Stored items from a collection
<<<<

(* ===== verification/LocalRail.v ===== *)
(** * The executor on the offline rail

    [LocalNativeRail] of origin-wallet discharges the rail interface the executor is
    written against ([Class NativeRail] of [Executor.v]), and the theorems of
    the two sides compose. *)

From Stdlib Require Import Ascii String.
From S2P Require Import Prelude RustStr Bytes Sdk StateErr Mmr MmrTheory Envelope VcsStream WalletCore Wallet WalletProps.
From S2P Require Import PayError Amount Event Store Compliance RustText Http X402 Executor RunWallet RunOnce.

Section Local.
Context `{SK : Sdk, AD : AddrOps, XC : XChaCha, WO : WalletOps}.
Variable base : Env.
(** The clock readings of the payment made at a tick. *)
Variable clk : nat -> nat -> Z.
(** [NativeReceipt::to_bytes]: bincode. *)
Variable receipt_bytes : Wallet.NativeReceipt -> result string bytes.

(** The environment of the store with origin-wallet's wallet. *)
Definition local_env : Env := {|
  env_uuid := @env_uuid base; env_clock := @env_clock base; env_random := @env_random base; env_io := @env_io base;
  rfc3339 := @rfc3339 base; parse_rfc3339 := @parse_rfc3339 base; day := @day base;
  hash_order := @hash_order base; dir_order := @dir_order base; root_path := @root_path base;
  Store.Wallet := OriginWallet
|}.

Definition wexn_show (e : wexn) : string := match e with WFail e => wallet_error_display e | WPanic => "panic" end.

(** [LocalNativeRail::pay]; a panic of the history ends the process and is
    ruled out by [pay_sync_cases] for the wallets the theorems speak of. *)
Definition local_pay (t : nat) (w : OriginWallet) (payee : string) (amt : Z) (memo : bytes) (cap credit : option Z)
    : result string Wallet.NativeReceipt * OriginWallet :=
  let '(r, w') := pay_sync (clk t) (MkPayParams payee amt memo cap credit) w in (map_err wexn_show r, w').

Definition local_rail : @NativeRail local_env :=
  @Build_NativeRail local_env Wallet.NativeReceipt local_pay receipt_bytes.

Definition call_of (tc : nat * RailCall) : (nat -> Z) * NativePayParams :=
  match tc.2 with
  | CallNative payee amt memo cap => (clk tc.1, MkPayParams payee amt memo cap None)
  | CallHttp _ _ => (clk tc.1, MkPayParams "" 0 [] None None)
  end.

(** Readings within a payment and from one payment to the next do not go back. *)
Record clock_ok : Prop := {
  clk_instant : forall t i, instant (clk t i);
  clk_within : forall t i j, (i <= j)%nat -> clk t i <= clk t j;
  clk_next : forall t u i j, (t < u)%nat -> clk t i <= clk u j
}.

Lemma replay_pays (w : OriginWallet) (l : list (nat * RailCall)) :
  Forall native_ok (map snd l) ->
  @replay local_env local_rail w l = (pay_all (map call_of l) w).2.
Proof.
  revert w. induction l as [|[t c] l IH]; intros w Hn; [done|]. apply Forall_cons in Hn as [Hc Hn].
  destruct c as [payee amt memo cap|]; [|done].
  change (@replay local_env local_rail w ((t, CallNative payee amt memo cap) :: l))
    with (@replay local_env local_rail (local_pay t w payee amt memo cap None).2 l).
  cbn [map pay_all call_of snd fst]. unfold local_pay. destruct (pay_sync _ _ _) as [r w']. cbn [snd].
  rewrite IH by done. by destruct (pay_all (map call_of l) w').
Qed.

Lemma calls_clocks (t t' : nat) (T : Z) (l : list (nat * RailCall)) :
  clock_ok -> ticks_in t t' l -> Forall native_ok (map snd l) -> (forall u, (t <= u)%nat -> T <= clk u 0%nat) ->
  clocks_ok T (map call_of l).
Proof.
  intros Hc. revert t T. induction l as [|[x c] l IH]; intros t T Ht Hn HT; [done|].
  apply Forall_cons in Hn as [Hx Hn]. destruct Ht as [Htx Ht]. destruct c as [payee amt memo cap|]; [|done].
  cbn [map call_of snd fst clocks_ok]. split; [exact (proj1 Hx)|]. split; [apply Hc|]. split; [apply Hc|]. split.
  - split; [by apply HT|]. by apply (clk_within Hc); lia.
  - apply (IH (S x)); [done..|]. intros u Hu. apply (clk_next Hc). lia.
Qed.

Lemma pay_all_sublist (calls : list ((nat -> Z) * NativePayParams)) (w : OriginWallet) :
  map snd (pay_all calls w).1 `sublist_of` map (fun c => pp_amount c.2) calls.
Proof.
  revert w. induction calls as [|[c p] calls IH]; intros w; [done|]. cbn [pay_all].
  destruct (pay_sync c p w) as [r w1]. specialize (IH w1). destruct (pay_all calls w1) as [trace w2]. cbn [fst] in *.
  destruct r; cbn; by constructor.
Qed.

End Local.

Definition call_amount (c : RailCall) : Z := match c with CallNative _ amt _ _ => amt | CallHttp _ _ => 0 end.


(** ** A concrete pass *)

Module LocalWitness.
Definition base : Env := ToyEnv.env None.
Definition env : Env := @local_env ToyWallet.ops base.
Definition toy_clk : nat -> nat -> Z := fun _ _ => 1000000000.
Definition ser (r : Wallet.NativeReceipt) : result string bytes := Ok (as_bytes (nr_tx_id r)).

(** One order of 0.30 and a wallet with 100 minor units and a day cap of 50. *)
Definition order : PaymentOrder := order_new "order-1" "t0" "checkout-1" "acct1" "0.30" "USD".
Definition world : @State env :=
  @Build_State env (w_store (ToyPass.world None config_default [order])) (ToyWallet.wallet : @Store.Wallet env) [].
Definition out := @run_once Toy.sdk env (ToyX402.net None) (ToyX402.codec JNull)
  (@local_rail Toy.sdk ToyWallet.addr ToyWallet.ops base toy_clk ser) "w" None None world 0%nat.

Lemma toy_clock_ok : clock_ok toy_clk.
Proof. split; unfold toy_clk, instant; intros; lia. Qed.

#[local] Existing Instances Toy.sdk ToyWallet.addr ToyWallet.ops ToyStream.crypto.

End LocalWitness.
(** The fuel of the three walks is enough. *)
Lemma jpeg_walk_total (fuel : nat) (data : bytes) (i : nat) (out : bytes) :
  0 < fuel -> length data < i + fuel -> is_Some (jpeg_walk fuel data i out).
Proof.
  revert i out. induction fuel as [|fuel IH]; intros i out Hf Hl; [lia|]. cbn [jpeg_walk].
  destruct (Nat.ltb_spec (i + 1) (length data)) as [Hi|]; cbn [negb]; [|by eexists].
  destruct (at_ data i =? 255)%Z eqn:Ef; cbn [negb]; [|by eexists].
  pose proof (fill_head data i ltac:(lia) Ef) as Hp.
  destruct (Nat.leb_spec (length data) (i + fill (drop i data))); [by eexists|].
  case_match; [apply IH; lia|]. destruct (Nat.ltb_spec (length data) (i + fill (drop i data) + 1 + 2)); [by eexists|].
  case_match; [by eexists|]. case_match; [by eexists|]. apply IH; lia.
Qed.

Lemma png_walk_total (fuel : nat) (data : bytes) (i : nat) :
  0 < fuel -> length data < i + fuel -> is_Some (png_walk fuel data i).
Proof.
  revert i. induction fuel as [|fuel IH]; intros i Hf Hl; [lia|]. cbn [png_walk].
  destruct (Nat.ltb_spec (length data) (i + 8)); [by eexists|]. case_match; [by eexists|].
  case_bool_decide; [by eexists|]. apply IH; lia.
Qed.

Lemma jumbf_walk_total (fuel : nat) (b : bytes) (i : nat) (f : C2paFacts) :
  0 < fuel -> length b < i + fuel -> is_Some (jumbf_walk fuel b i f).
Proof.
  revert i f. induction fuel as [|fuel IH]; intros i f Hf Hl; [lia|]. cbn [jumbf_walk].
  destruct (Nat.ltb_spec (length b) (i + 8)); [by eexists|].
  destruct (Nat.ltb_spec (Z.to_nat (be_at b i 4)) 8); [by eexists|]. cbn [orb].
  case_match; [by eexists|]. apply IH; lia.
Qed.
(** [watermark_candidates]: the candidates, the embedded original, and
    what is appended to the attempts. *)
Definition watermark_candidates (fs : Fs) (asset : string) (data : bytes) : list string * option bytes * list string :=
  match extract data with
  | Err _ => ([], None, ["discovery: no watermark marker found"])
  | Ok (wm, original) =>
      let log0 := if watermark_verify wm original then []
                  else ["discovery: watermark found but its hash does not match the embedded original (stripped or re-saved after watermarking) — no candidate from it"] in
      match fs_dir fs (parent_dir asset) with
      | Err _ => ([], Some original, log0)
      | Ok entries =>
          let verdicts := map (fun p => (p, candidate fs asset (hex_encode (blake3 data)) (hex_encode (blake3 original)) p)) entries in
          let candidates := map fst (List.filter (fun v => fst (snd v)) verdicts) in
          let log1 := log0 ++ concat (map (fun v => snd (snd v)) verdicts) in
          let log2 := if bool_decide (candidates = [])
                      then ["discovery: watermark found but no sibling manifest matches its content"] else [] in
          (candidates, Some original, log1 ++ log2)
      end
  end.
(** ** Verification of authored manifests *)

Lemma attest_loop_spec (o : Opm) (id : bytes) (revoked : list string) (roster : option (list string)) (atts : list Attestation)
    (d : list string) :
  Forall (fun a => check_attestation o id roster a = Ok tt) atts -> NoDup d ->
  exists d', attest_loop o id revoked roster d atts = Ok d' /\ NoDup d' /\
    forall fp, fp ∈ d' <-> fp ∈ d \/ (fp ∈ map at_fingerprint atts /\ fp ∉ revoked).
Proof.
  intros Ha. revert d. induction Ha as [|a atts Ha _ IH]; intros d Hd; cbn [attest_loop].
  { exists d. do 2 (split; [done|]). intros fp. cbn. rewrite elem_of_nil. tauto. }
  rewrite Ha. cbn [mbind result_mbind].
  set (d1 := if bool_decide (at_fingerprint a ∈ d) || bool_decide (at_fingerprint a ∈ revoked) then d else d ++ [at_fingerprint a]).
  assert (NoDup d1 /\ forall fp, fp ∈ d1 <-> fp ∈ d \/ (fp = at_fingerprint a /\ fp ∉ revoked)) as [H1 H2].
  { unfold d1. case_bool_decide as Hin; cbn [orb]; [split; [done|]; intros fp; split; [tauto|]; intros [?|[-> ?]]; done|].
    case_bool_decide as Hrev; [split; [done|]; intros fp; split; [tauto|]; intros [?|[-> ?]]; done|].
    split; [apply NoDup_app; repeat split; [done| |apply NoDup_singleton]; intros x Hx ->%list_elem_of_singleton; done|].
    intros fp. rewrite elem_of_app, list_elem_of_singleton. split; [intros [?| ->]; tauto|intros [?|[-> ?]]; tauto]. }
  destruct (IH d1 H1) as (d' & E & Hn & He). exists d'. do 2 (split; [done|]). intros fp. rewrite He, H2. cbn [map].
  rewrite elem_of_cons. tauto.
Qed.

(** The attestors that count: distinct and not revoked. *)
Definition attestor_count (o : Opm) (revoked : list string) : nat :=
  size (list_to_set (map at_fingerprint (opm_attestations o)) ∖ list_to_set revoked : gset string).
Definition shortfall (required : option Z) (n : nat) : option (nat * Z) :=
  match required with Some k => if Z.of_nat n <? k then Some (n, k) else None | None => None end.
Definition revoked_attestors (o : Opm) (j : list RevocationRecord) (st : RevocationStatus) : list string :=
  if enforceable st then List.filter (fun fp => is_revoked j (revocation_target fp)) (map at_fingerprint (opm_attestations o)) else [].

Lemma check_attestations_spec (sg : Signer) (data : bytes) (ls : list bytes) (o : Opm) (required : option Z) (revoked : list string)
    (roster : option (list string)) :
  authored sg data ls o -> (forall a, a ∈ opm_attestations o -> in_roster roster (at_fingerprint a)) ->
  (forall k, required = Some k -> 0 < k) ->
  exists th, check_attestations o required revoked roster = Ok th /\
    th_unattested th = shortfall required (attestor_count o revoked).
Proof.
  intros A Hr Hk. unfold check_attestations, attestor_count. destruct (manifest_id_total _ _ _ _ A) as (id & Eid).
  destruct (opm_attestations o) as [|a atts] eqn:Ea.
  { eexists. split; [done|]. cbn [map list_to_set th_unattested]. replace (size (∅ ∖ list_to_set revoked : gset string)) with 0%nat.
    - destruct required as [k|]; cbn; [|done]. specialize (Hk k eq_refl). by destruct k.
    - symmetry. apply size_empty_iff. set_solver. }
  rewrite <- Ea, Eid. cbn [map_err mbind result_mbind].
  destruct (attest_loop_spec o id revoked roster (opm_attestations o) []) as (d & Ed & Hnd & Hd).
  { pose proof (au_atts _ _ _ _ A id Eid) as Hat. rewrite Forall_forall in *. intros x Hx. apply Hat; [done|]. by apply Hr; rewrite <- Ea. }
  { constructor. }
  rewrite Ed. cbn [mbind result_mbind]. eexists. split; [done|]. cbn [th_unattested]. unfold shortfall.
  replace (size (list_to_set (map at_fingerprint (opm_attestations o)) ∖ list_to_set revoked : gset string)) with (length d); [done|].
  rewrite <- (size_list_to_set (C := gset string) d Hnd). apply f_equal, set_eq. intros fp.
  rewrite elem_of_list_to_set, Hd, elem_of_difference, !elem_of_list_to_set, elem_of_nil. tauto.
Qed.

Lemma chunk_report_same (data : bytes) (cs : Z) :
  let r := chunk_report data cs (chunk_hashes data cs) in cr_first_mismatch r = None /\ cr_matched r = cr_total r.
Proof.
  cbn. generalize (chunk_hashes data cs). intros l. induction l as [|a l [IH1 IH2]]; [done|]. cbn [zip zip_with position List.filter fst snd].
  rewrite bool_decide_eq_true_2 by done. cbn [negb]. split; [by rewrite IH1|]. cbn [length]. by rewrite IH2.
Qed.

(** A policy that has nothing against the manifest. *)
Record admits (policy : VerifyPolicy) (sg : Signer) (o : Opm) (now : Z) (j : list RevocationRecord) (st : RevocationStatus) : Prop := {
  ad_signer : in_roster (vp_allow_roster policy) (fingerprint_hex sg);
  ad_attestors : forall a, a ∈ opm_attestations o -> in_roster (vp_allow_roster policy) (at_fingerprint a);
  ad_id : forall x, vp_expected_manifest_id policy = Some x -> manifest_id o = Ok x;
  ad_count : forall n, vp_expected_leaf_count policy = Some n -> n <= Z.of_nat (length (opm_edits o));
  ad_time : forall c, c ∈ opm_checkpoints o -> cp_timestamp c <= wrap_i64 (default now (vp_now policy) + vp_max_future_skew_secs policy);
  ad_revoked : enforceable st = true -> is_revoked j (revocation_target (fingerprint_hex sg)) = false;
  ad_anchor : forall a, vp_anchor policy = Some a -> verify_anchor a o = Ok true;
  ad_k : forall k, vp_required_k policy = Some k -> 0 < k
}.
(* ===== verification/PassOcra.v ===== *)
(** * OCRA suites and the replay ledger (origin-pass)

    [ocra_suite.rs]: the parser of suite strings, the checks and the
    encoding of a challenge; [ledger.rs]: the bounded list of used
    challenges per entry.  A parse error is its message; where a message
    prints a byte in debug form, that byte is left out. *)

From Stdlib Require Import Ascii String.
From S2P Require Import Prelude RustStr Bytes RustText Sdk.

(** ** Suites *)

(** [drbg::otp::HashAlgorithm] of the SDK: the constructors the code names. *)
Inductive HashAlgorithm := Sha1 | Sha256 | Sha512.
Inductive ChallengeKind := KNone | KNumeric | KHex | KAlphanumeric.

#[global] Instance HashAlgorithm_eq_dec : EqDecision HashAlgorithm.
Proof. solve_decision. Defined.
#[global] Instance ChallengeKind_eq_dec : EqDecision ChallengeKind.
Proof. solve_decision. Defined.

Record OcraChallenge := MkOcraChallenge { oc_kind : ChallengeKind; oc_len : Z }.

Record OcraSuite := MkOcraSuite {
  os_algo : HashAlgorithm;
  os_digits : Z;
  os_has_counter : bool;
  os_challenge : OcraChallenge;
  os_pin_algo : option HashAlgorithm;
  os_session_len : option Z;
  os_timestamp_step_secs : option Z
}.

Definition hash_of_name (s : list ascii) : option HashAlgorithm :=
  if bool_decide (s = chars "SHA1") then Some Sha1
  else if bool_decide (s = chars "SHA256") then Some Sha256
  else if bool_decide (s = chars "SHA512") then Some Sha512 else None.

Definition quoted (s : list ascii) : string := "`" +:+ of_chars s +:+ "`".

Definition hyphen : ascii := "-"%char.

Definition parse_crypto_function (crypto : list ascii) : result string (HashAlgorithm * Z) :=
  match strip_prefix (chars "HOTP-") crypto with
  | None => Err ("unsupported crypto function " +:+ quoted crypto +:+ ": only HOTP-<hash>-<digits> is defined by RFC 6287")
  | Some rest =>
      match rsplit_once hyphen rest with
      | None => Err ("malformed crypto function " +:+ quoted crypto +:+ ": expected HOTP-<hash>-<digits>")
      | Some (hash, digits_str) =>
          match hash_of_name hash with
          | None => Err ("unsupported hash function " +:+ quoted hash +:+ " (must be SHA1, SHA256, or SHA512)")
          | Some algo =>
              match parse_unsigned u32_max digits_str with
              | None => Err ("crypto function digits " +:+ quoted digits_str +:+ " is not an integer")
              | Some digits =>
                  if negb ((4 <=? digits) && (digits <=? 10))
                  then Err ("crypto function digits " +:+ quoted digits_str +:+ " out of range 4..=10")
                  else Ok (algo, digits)
              end
          end
      end
  end.

Definition parse_challenge (comp : list ascii) : result string OcraChallenge :=
  let kind := match comp !! 1%nat with
              | Some a => if Ascii.eqb a "A" then Some KAlphanumeric
                          else if Ascii.eqb a "N" then Some KNumeric
                          else if Ascii.eqb a "H" then Some KHex else None
              | None => None
              end in
  match kind with
  | None => Err ("malformed challenge " +:+ quoted comp +:+ ": expected Q<A|N|H><len>")
  | Some kind =>
      let len_str := drop 2 comp in
      if bool_decide (len_str = []) || (2 <? length len_str)%nat
      then Err ("malformed challenge " +:+ quoted comp +:+ ": length must be 1 or 2 digits (e.g. QN08, QH8)")
      else match parse_unsigned u64_max len_str with
           | None => Err ("challenge " +:+ quoted comp +:+ " length " +:+ quoted len_str +:+ " is not an integer")
           | Some len =>
               if negb ((4 <=? len) && (len <=? 64))
               then Err ("challenge " +:+ quoted comp +:+ " length " +:+ show_Z len +:+ " out of range 04..=64 (RFC §6.3)")
               else Ok (MkOcraChallenge kind len)
           end
  end.

Definition parse_pin_hash (comp : list ascii) : result string HashAlgorithm :=
  match hash_of_name (drop 1 comp) with
  | Some a => Ok a
  | None => Err ("malformed PIN component " +:+ quoted comp +:+ ": expected P<SHA1|SHA256|SHA512> (got " +:+ quoted (drop 1 comp) +:+ ")")
  end.

Definition parse_session_len (comp : list ascii) : result string Z :=
  if negb (length comp =? 4)%nat
  then Err ("malformed session component " +:+ quoted comp +:+ ": expected S<064|128|256|512> (3-digit length)")
  else match parse_unsigned u64_max (drop 1 comp) with
       | None => Err ("malformed session component " +:+ quoted comp +:+ ": expected S<064|128|256|512>")
       | Some n =>
           if (n =? 64) || (n =? 128) || (n =? 256) || (n =? 512) then Ok n
           else Err ("session length " +:+ show_Z n +:+ " not one of 064/128/256/512 (RFC §6.3)")
       end.

(** Multiplier, largest number and name of a unit. *)
Definition step_unit (last : ascii) : option (Z * Z * string) :=
  if Ascii.eqb last "S" then Some (1, 59, "seconds")
  else if Ascii.eqb last "M" then Some (60, 59, "minutes")
  else if Ascii.eqb last "H" then Some (3600, 48, "hours") else None.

>>>>

## Exercise instructions
Once you find the line with "ad_attestors : forall" above, print it and every line after it up to and including the line with "encoding of a", exactly as written and nothing else.

## Solution
  ad_attestors : forall a, a ∈ opm_attestations o -> in_roster (vp_allow_roster policy) (at_fingerprint a);
  ad_id : forall x, vp_expected_manifest_id policy = Some x -> manifest_id o = Ok x;
  ad_count : forall n, vp_expected_leaf_count policy = Some n -> n <= Z.of_nat (length (opm_edits o));
  ad_time : forall c, c ∈ opm_checkpoints o -> cp_timestamp c <= wrap_i64 (default now (vp_now policy) + vp_max_future_skew_secs policy);
  ad_revoked : enforceable st = true -> is_revoked j (revocation_target (fingerprint_hex sg)) = false;
  ad_anchor : forall a, vp_anchor policy = Some a -> verify_anchor a o = Ok true;
  ad_k : forall k, vp_required_k policy = Some k -> 0 < k
}.
(* ===== verification/PassOcra.v ===== *)
(** * OCRA suites and the replay ledger (origin-pass)

    [ocra_suite.rs]: the parser of suite strings, the checks and the
    encoding of a challenge; [ledger.rs]: the bounded list of used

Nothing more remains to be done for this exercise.